The ideal park has rails, pipes, stairs, a full bowl and all flows well. There are other skaters who you can watch and who can critique your skills. Music is a good backdrop for training and added hype. There are plans to develop a new 27,000-foot skate park here. The park will boost competitive style skating and gives skaters, especially the younger ones, a safe place to hang out.
Skateboarders portray themselves as drifters with questionable habits. The media shows them as drug users skating the streets. What is your take on this type of image?
Not every skater is like that. Skateboarding is an outlet for most. A fun activity. They enjoy the challenge of mastering a trick – it drives them. That is a positive outcome for most skateboarders.
How has skateboarding changed over the years?

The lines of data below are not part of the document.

(* ===== verification/PlanMonitorTheorems.v ===== *)
(** * PlanMonitorTheorems: refreshes share one fetch

    The invariant of [PlanMonitor]'s calls and what follows from it. *)

From S2P Require Import Prelude GoLib PlanBand PlanMonitor.

(** ** The invariant *)

(** A fetch that this call could be answered by ended after the call began. *)
Definition served (c : call) (fetches : list bool) : Prop :=
  exists f, f ∈ drop (c_begun c) fetches /\ (c_forced c = true -> f = true).

(** What holds of one call. *)
Definition call_ok (m : PlanUsageMonitor) (closed : gset nat) (next : nat) (fetches : list bool)
    (c : call) : Prop :=
  c_begun c <= length fetches
  /\ match c_phase c with
     | Entering | Returned false => True
     | Returned true => served c fetches
     | Fetching => pm_inflight m = true /\ pm_inflightForced m = c_forced c
     | Joined ch joinable =>
       ch < next
       /\ if decide (ch ∈ closed) then joinable = true -> served c fetches
          else ch ∈ pm_waiters m
               /\ (joinable = true -> c_forced c = true -> pm_inflightForced m = true)
     end.

Record monitor_inv (w : monitor_world) : Prop := {
  mi_calls : forall i c, mw_calls w !! i = Some c ->
    call_ok (mw_mon w) (mw_closed w) (mw_next w) (mw_fetches w) c;
  mi_one : forall i j c d, mw_calls w !! i = Some c -> mw_calls w !! j = Some d ->
    c_phase c = Fetching -> c_phase d = Fetching -> i = j;
  mi_inflight : pm_inflight (mw_mon w) = true ->
    exists i c, mw_calls w !! i = Some c /\ c_phase c = Fetching;
  mi_idle : pm_inflight (mw_mon w) = false -> pm_waiters (mw_mon w) = [];
  mi_waiters : forall ch, ch ∈ pm_waiters (mw_mon w) -> ch < mw_next w;
  mi_closed : forall ch, ch ∈ mw_closed w -> ch < mw_next w }.

Lemma served_more c fetches f : served c fetches -> served c (fetches ++ [f]).
Proof.
  intros (g & Hg & Hf). exists g. split; [|done]. rewrite drop_app. apply elem_of_app. by left.
Qed.

Lemma served_now c fetches f :
  c_begun c <= length fetches -> (c_forced c = true -> f = true) -> served c (fetches ++ [f]).
Proof.
  intros Hb Hf. exists f. split; [|done]. rewrite drop_app_le by done. apply elem_of_app. right. by left.
Qed.

(** A call changes phase, or one is added; the others are looked at again. *)
Lemma calls_insert (P Q : call -> Prop) (calls : gmap nat call) i c :
  (forall j d, calls !! j = Some d -> P d) -> Q c -> (forall d, P d -> Q d) ->
  forall j d, <[i := c]> calls !! j = Some d -> Q d.
Proof.
  intros HP Hc HQ j d. destruct (decide (i = j)) as [->|E].
  - rewrite lookup_insert_eq. by intros [= <-].
  - rewrite lookup_insert_ne by done. eauto.
Qed.

(** A call that does not fetch, and did not, changes nothing about who does. *)
Lemma one_insert (calls : gmap nat call) i c :
  (forall i j c d, calls !! i = Some c -> calls !! j = Some d ->
     c_phase c = Fetching -> c_phase d = Fetching -> i = j) ->
  c_phase c <> Fetching ->
  forall k j d e, <[i := c]> calls !! k = Some d -> <[i := c]> calls !! j = Some e ->
    c_phase d = Fetching -> c_phase e = Fetching -> k = j.
Proof.
  intros H Hc k j d e Hk Hj. rewrite lookup_insert_Some in Hk, Hj.
  destruct Hk as [[<- <-]|[_ Hk]]; [done|]. destruct Hj as [[<- <-]|[_ Hj]]; [done|]. eauto.
Qed.

Lemma inflight_insert (calls : gmap nat call) i c :
  (exists j d, calls !! j = Some d /\ c_phase d = Fetching) ->
  (forall d, calls !! i = Some d -> c_phase d <> Fetching) ->
  exists j d, <[i := c]> calls !! j = Some d /\ c_phase d = Fetching.
Proof.
  intros (j & d & Hj & Hd) Hi. exists j, d. split; [|done].
  rewrite lookup_insert_ne; [done|]. intros <-. by apply (Hi d).
Qed.

(** The fields of the monitor that calls depend on. *)
Definition same_flight (m m' : PlanUsageMonitor) : Prop :=
  pm_inflight m' = pm_inflight m /\ pm_inflightForced m' = pm_inflightForced m
  /\ pm_waiters m' = pm_waiters m.

Lemma call_ok_same m m' closed next fetches c :
  same_flight m m' -> call_ok m closed next fetches c -> call_ok m' closed next fetches c.
Proof. intros (Hi & Hf & Hw). unfold call_ok. by rewrite Hi, Hf, Hw. Qed.

Lemma inv_set_call m m' calls closed next fetches i c :
  monitor_inv (MkMonitorWorld m calls closed next fetches) -> same_flight m m' ->
  (forall d, calls !! i = Some d -> c_phase d <> Fetching) -> c_phase c <> Fetching ->
  call_ok m closed next fetches c ->
  monitor_inv (MkMonitorWorld m' (<[i := c]> calls) closed next fetches).
Proof.
  intros [I1 I2 I3 I4 I5 I6] S Hi Hc Hok. cbn in *. destruct S as (S1 & S2 & S3).
  split; cbn; rewrite ?S1, ?S3; try done.
  - apply (calls_insert (call_ok m closed next fetches)); [exact I1| |].
    + by apply (call_ok_same m).
    + intros d. by apply call_ok_same.
  - by apply one_insert.
  - intros H. by apply inflight_insert; [apply I3|].
Qed.

Lemma inv_same m m' calls closed next fetches :
  monitor_inv (MkMonitorWorld m calls closed next fetches) -> same_flight m m' ->
  monitor_inv (MkMonitorWorld m' calls closed next fetches).
Proof.
  intros [I1 I2 I3 I4 I5 I6] S. cbn in *. pose proof S as (S1 & S2 & S3).
  split; cbn; rewrite ?S1, ?S3; try done.
  intros i c H. apply (call_ok_same m); eauto.
Qed.

(** A call that joins. *)
Lemma inv_joins m calls closed next fetches i c :
  monitor_inv (MkMonitorWorld m calls closed next fetches) ->
  calls !! i = Some c -> c_phase c = Entering -> pm_inflight m = true ->
  monitor_inv (MkMonitorWorld (refresh_enters (c_forced c) next m).1
    (<[i := at_call c (refresh_enters (c_forced c) next m).2]> calls) closed (S next) fetches).
Proof.
  intros [I1 I2 I3 I4 I5 I6] Hi Hc Hm. cbn in *. unfold refresh_enters. rewrite Hm. cbn.
  assert (forall d, call_ok m closed next fetches d ->
    call_ok (m <| pm_waiters ::= fun ws => ws ++ [next] |>) closed (S next) fetches d) as Mono.
  { intros d [Hb Hd]. split; [done|]. cbn. destruct (c_phase d) as [|ch j| |[]]; try done.
    destruct Hd as [Hlt Hd]. split; [lia|]. case_decide; [done|].
    destruct Hd as [Hin Hj]. split; [|done]. apply elem_of_app. by left. }
  split; cbn.
  - apply (calls_insert (call_ok m closed next fetches)); [exact I1| |exact Mono].
    destruct (I1 _ _ Hi) as [Hb _]. split; [done|]. cbn. split; [lia|].
    rewrite decide_False; [|intros H; apply I6 in H; lia].
    split; [apply elem_of_app; right; by left|]. intros [->|?]%orb_true_iff; [done|].
    intros Hf. by rewrite Hf in *.
  - by apply one_insert.
  - intros _. apply inflight_insert; [by apply I3|]. intros d. rewrite Hi. intros [= <-]. by rewrite Hc.
  - congruence.
  - intros ch [H| ->%list_elem_of_singleton]%elem_of_app; [apply I5 in H|]; lia.
  - intros ch H. apply I6 in H. lia.
Qed.

(** A call that starts a fetch. *)
Lemma inv_starts m calls closed next fetches i c :
  monitor_inv (MkMonitorWorld m calls closed next fetches) ->
  calls !! i = Some c -> c_phase c = Entering -> pm_inflight m = false ->
  monitor_inv (MkMonitorWorld (refresh_enters (c_forced c) next m).1
    (<[i := at_call c (refresh_enters (c_forced c) next m).2]> calls) closed (S next) fetches).
Proof.
  intros [I1 I2 I3 I4 I5 I6] Hi Hc Hm. cbn in *. unfold refresh_enters. rewrite Hm. cbn.
  assert (forall j d, calls !! j = Some d -> c_phase d <> Fetching) as None_.
  { intros j d Hj Hd. destruct (I1 _ _ Hj) as [_ Hok]. rewrite Hd in Hok. destruct Hok. congruence. }
  split; cbn.
  - apply (calls_insert (fun d => call_ok m closed next fetches d /\ c_phase d <> Fetching)).
    + eauto.
    + destruct (I1 _ _ Hi) as [Hb _]. done.
    + intros d [[Hb Hd] Hp]. split; [done|]. cbn. destruct (c_phase d) as [|ch j| |[]]; try done.
      destruct Hd as [Hlt Hd]. split; [lia|]. case_decide; [done|].
      destruct Hd as [Hin Hj]. rewrite I4 in Hin by done. by apply elem_of_nil in Hin.
  - intros k j d e Hk Hj Hd He. rewrite lookup_insert_Some in Hk, Hj.
    destruct Hk as [[<- <-]|[_ Hk]], Hj as [[<- <-]|[_ Hj]]; try done; exfalso; eapply None_; eauto.
  - intros _. exists i, (at_call c Fetching). by rewrite lookup_insert_eq.
  - done.
  - intros ch H. apply I5 in H. lia.
  - intros ch H. apply I6 in H. lia.
Qed.

(** A fetch that ends. *)
Lemma inv_fetched m calls closed next fetches i c now result :
  monitor_inv (MkMonitorWorld m calls closed next fetches) ->
  calls !! i = Some c -> c_phase c = Fetching ->
  monitor_inv (MkMonitorWorld (refresh_ends now result m).1 (<[i := at_call c (Returned true)]> calls)
    (closed ∪ list_to_set (refresh_ends now result m).2) next (fetches ++ [c_forced c])).
Proof.
  intros [I1 I2 I3 I4 I5 I6] Hi Hc. cbn in I1, I2, I3, I4, I5, I6.
  destruct (I1 _ _ Hi) as [Hb Hok]. rewrite Hc in Hok. destruct Hok as [Hm Hf].
  assert (pm_inflight (refresh_ends now result m).1 = false
          /\ pm_waiters (refresh_ends now result m).1 = []
          /\ (refresh_ends now result m).2 = pm_waiters m) as (E1 & E2 & E3) by (by destruct result).
  destruct (refresh_ends now result m) as [m' chs]. cbn in E1, E2, E3. subst chs.
  split; cbn; rewrite ?E1, ?E2, ?E3; try done.
  - intros j d. destruct (decide (i = j)) as [<-|Ne].
    + rewrite lookup_insert_eq. intros [= <-]. split; cbn; [rewrite length_app; lia|].
      apply served_now; cbn; done.
    + rewrite lookup_insert_ne by done. intros Hj. destruct (I1 _ _ Hj) as [Hb' Hok'].
      split; [rewrite length_app; lia|]. rewrite ?E2.
      destruct (c_phase d) as [|ch jn| |[]] eqn:Hd; try done.
      * destruct Hok' as [Hlt Hok']. split; [done|].
        destruct (decide (ch ∈ closed)) as [Hcl|Hcl].
        -- rewrite decide_True by set_solver. intros ->. by apply served_more, Hok'.
        -- destruct Hok' as [Hin Hj'].
           rewrite decide_True by (apply elem_of_union; right; apply elem_of_list_to_set; exact Hin).
           intros ->. apply served_now; [done|]. rewrite <-Hf. by apply Hj'.
      * exfalso. apply Ne. eapply I2; eauto.
      * by apply served_more.
  - intros k j d e Hk Hj Hd He. rewrite lookup_insert_Some in Hk, Hj.
    destruct Hk as [[<- <-]|[_ Hk]]; [done|]. destruct Hj as [[<- <-]|[_ Hj]]; [done|]. eauto.
  - by intros ch ?%elem_of_nil.
  - intros ch [H|H%elem_of_list_to_set]%elem_of_union; eauto.
Qed.

Lemma monitor_step_inv w w' : monitor_inv w -> monitor_step w w' -> monitor_inv w'.
Proof.
  intros I. destruct 1.
  - eapply inv_set_call; [exact I|done|congruence|done|done].
  - eapply inv_set_call; [exact I|done|congruence|done|done].
  - destruct (pm_inflight m) eqn:Hm; [by apply inv_joins|by apply inv_starts].
  - by apply inv_fetched.
  - destruct (mi_calls _ I _ _ H) as [Hb Hok]. cbn in Hb, Hok. rewrite H0 in Hok.
    destruct Hok as [_ Hok]. rewrite decide_True in Hok by done.
    eapply inv_set_call; [exact I|done| |by destruct joinable|].
    + intros d. rewrite H. intros [= <-]. by rewrite H0.
    + split; [done|]. destruct joinable; [by apply Hok|done].
  - destruct (mi_calls _ I _ _ H) as [Hb _]. eapply inv_set_call; [exact I|done| |done|done].
    intros d. rewrite H. intros [= <-]. by rewrite H0.
  - by eapply inv_same.
Qed.

Lemma monitor_reachable_inv w : monitor_reachable w -> monitor_inv w.
Proof.
  induction 1 as [args|w w' _ IH S]; [|by eapply monitor_step_inv].
  split; cbn; try done; set_solver.
Qed.

(** ** The property *)

(** C22: in every reachable state of a process's calls at most one fetch runs; a
    call that returns without its context having ended is answered by a fetch
    that ended after the call began, a forced one when the call is forced; and a
    call that waits on a channel not closed yet waits for a fetch that runs,
    whose end, whatever it gave, closes that channel. An invalidation that comes
    while a fetch runs is lost with it: the next read within the TTL takes the
    reading of the fetch that began before, and a call begun by the kick joins
    that same fetch. *)
Theorem refreshes_share_one_fetch w :
  monitor_reachable w ->
  (forall i j c d, mw_calls w !! i = Some c -> mw_calls w !! j = Some d ->
     c_phase c = Fetching -> c_phase d = Fetching -> i = j)
  /\ (forall i c, mw_calls w !! i = Some c -> c_phase c = Returned true -> served c (mw_fetches w))
  /\ (forall i c ch joinable, mw_calls w !! i = Some c -> c_phase c = Joined ch joinable ->
       ch ∉ mw_closed w ->
       exists k d, mw_calls w !! k = Some d /\ c_phase d = Fetching
         /\ forall now (result : list PlanUsage + string), exists w', monitor_step w w'
              /\ pm_inflight (mw_mon w') = false
              /\ mw_calls w' !! i = Some c /\ ch ∈ mw_closed w'
              /\ mw_fetches w' = mw_fetches w ++ [c_forced d]
              /\ (forall us : list PlanUsage, result = @inl _ string us -> pm_snapshot (mw_mon w') = us
                    /\ pm_fetchedAt (mw_mon w') = now))
  /\ (forall t now us ch, pm_inflight (mw_mon w) = true -> t <> 0%Z ->
       (Sub now t <= pm_ttl (mw_mon w))%Z ->
       let m := Invalidate (mw_mon w) in
       read_refreshes false now (refresh_ends t (inl us) m).1 = false
       /\ (refresh_enters false ch m).2 = Joined ch true).
Proof.
  intros R%monitor_reachable_inv. split_and!.
  - exact (mi_one _ R).
  - intros i c Hi Hc. destruct (mi_calls _ R _ _ Hi) as [_ H]. by rewrite Hc in H.
  - intros i c ch jn Hi Hc Hcl. destruct (mi_calls _ R _ _ Hi) as [_ H]. rewrite Hc in H.
    destruct H as [_ H]. rewrite decide_False in H by done. destruct H as [Hin _].
    destruct (pm_inflight (mw_mon w)) eqn:Hm;
      [|rewrite (mi_idle _ R Hm) in Hin; by apply elem_of_nil in Hin].
    destruct (mi_inflight _ R Hm) as (k & d & Hk & Hd). exists k, d. split_and!; [done..|].
    intros now result. destruct w as [m calls closed next fetches]. cbn in Hi, Hk, Hin.
    eexists. split; [by apply (fetched k d now result)|]. cbn [mw_mon mw_calls mw_closed mw_fetches].
    assert (i <> k) as Ne by congruence.
    split_and!; [by destruct result|by rewrite lookup_insert_ne| |done|by intros us ->].
    apply elem_of_union_r, elem_of_list_to_set. by destruct result.
  - intros t now us ch Hm Ht Hn m. unfold m, read_refreshes, snapshot_stale, refresh_enters, IsZero.
    cbn. rewrite Hm, orb_true_r. split; [|done].
    rewrite (proj2 (Z.eqb_neq _ _) Ht), (proj2 (Z.ltb_ge _ _) Hn). by rewrite andb_false_r.
Qed.

(** A forced call finds an unforced fetch in flight, and makes its own. *)
Lemma refreshes_share_one_fetch_witness :
  exists w, monitor_reachable w /\ mw_calls w !! 1 = Some (MkCall true (Returned true) 0)
    /\ served (MkCall true (Returned true) 0) (mw_fetches w).
Proof.
  pose proof (monitor_new None) as R.
  eassert (monitor_reachable _) as R1 by (eapply (monitor_steps _ _ R), (begins 0 false); reflexivity).
  eassert (monitor_reachable _) as R2 by (eapply (monitor_steps _ _ R1), (begins 1 true); reflexivity).
  eassert (monitor_reachable _) as R3 by (eapply (monitor_steps _ _ R2), (enters 0); reflexivity).
  eassert (monitor_reachable _) as R4 by (eapply (monitor_steps _ _ R3), (enters 1); reflexivity).
  eassert (monitor_reachable _) as R5
    by (eapply (monitor_steps _ _ R4), (fetched 0 _ 5%Z (inr "refused")); reflexivity).
  eassert (monitor_reachable _) as R6.
  { eapply (monitor_steps _ _ R5), (wakes 1); [reflexivity..|].
    apply (bool_decide_unpack _). vm_compute. exact I. }
  eassert (monitor_reachable _) as R7 by (eapply (monitor_steps _ _ R6), (enters 1); reflexivity).
  eassert (monitor_reachable _) as R8
    by (eapply (monitor_steps _ _ R7), (fetched 1 _ 6%Z (inl [])); reflexivity).
  eexists. split; [exact R8|]. split; [reflexivity|].
  destruct (refreshes_share_one_fetch _ R8) as (_ & Served & _).
  apply (Served 1); reflexivity.
Defined.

There are a lot more parks, and the level of skating has increased. Girls, like skate pros Lizzie Armanto and Jordyn Barrat, have gotten into the competitions. They are great challengers. Skaters are starting younger now due to the hype and passion demonstrated by other skaters. Also, the International Olympic Committee has approved it as a competing sport for the 2020 program in Tokyo. It is getting world-wide attention.
Skateboarding on the Beach
Top Five Reasons to Skateboard
The fresh air stimulates your mind and helps you re-focus. It can also boost your immunity. It's a great stress reducer as you exert physical exercise.
It requires you to use your hands, feet and eyes to balance yourself as you skate. This only improves over time as you continue to master tricks.
Full Body Workout
As you move you are using your whole body, which in turn gets your heart pumping. It's a great cardio activity. It also burns calories and keeps you flexible.
The challenge of mastering tricks excites skaters but it takes dedication and time to really excel at them. Skaters learn to analyze a move to perfection. Patience is the outcome!
The mental and physical exertion help eliminate diseases such as diabetes, heart disease and obesity.
Boost Your Mental and Physical Capacity
Perseverance Pays Off!
In spite of a late start and other personal setbacks, Jay has persevered to own the sport of skateboarding, defying the odds. He is an inspiration to many young athletes who frequent the skate park where he works. Watching him ride the rails or cruise the walkways you can almost feel his pleasure. He exhibits pure excellence at the sport and in his attitude.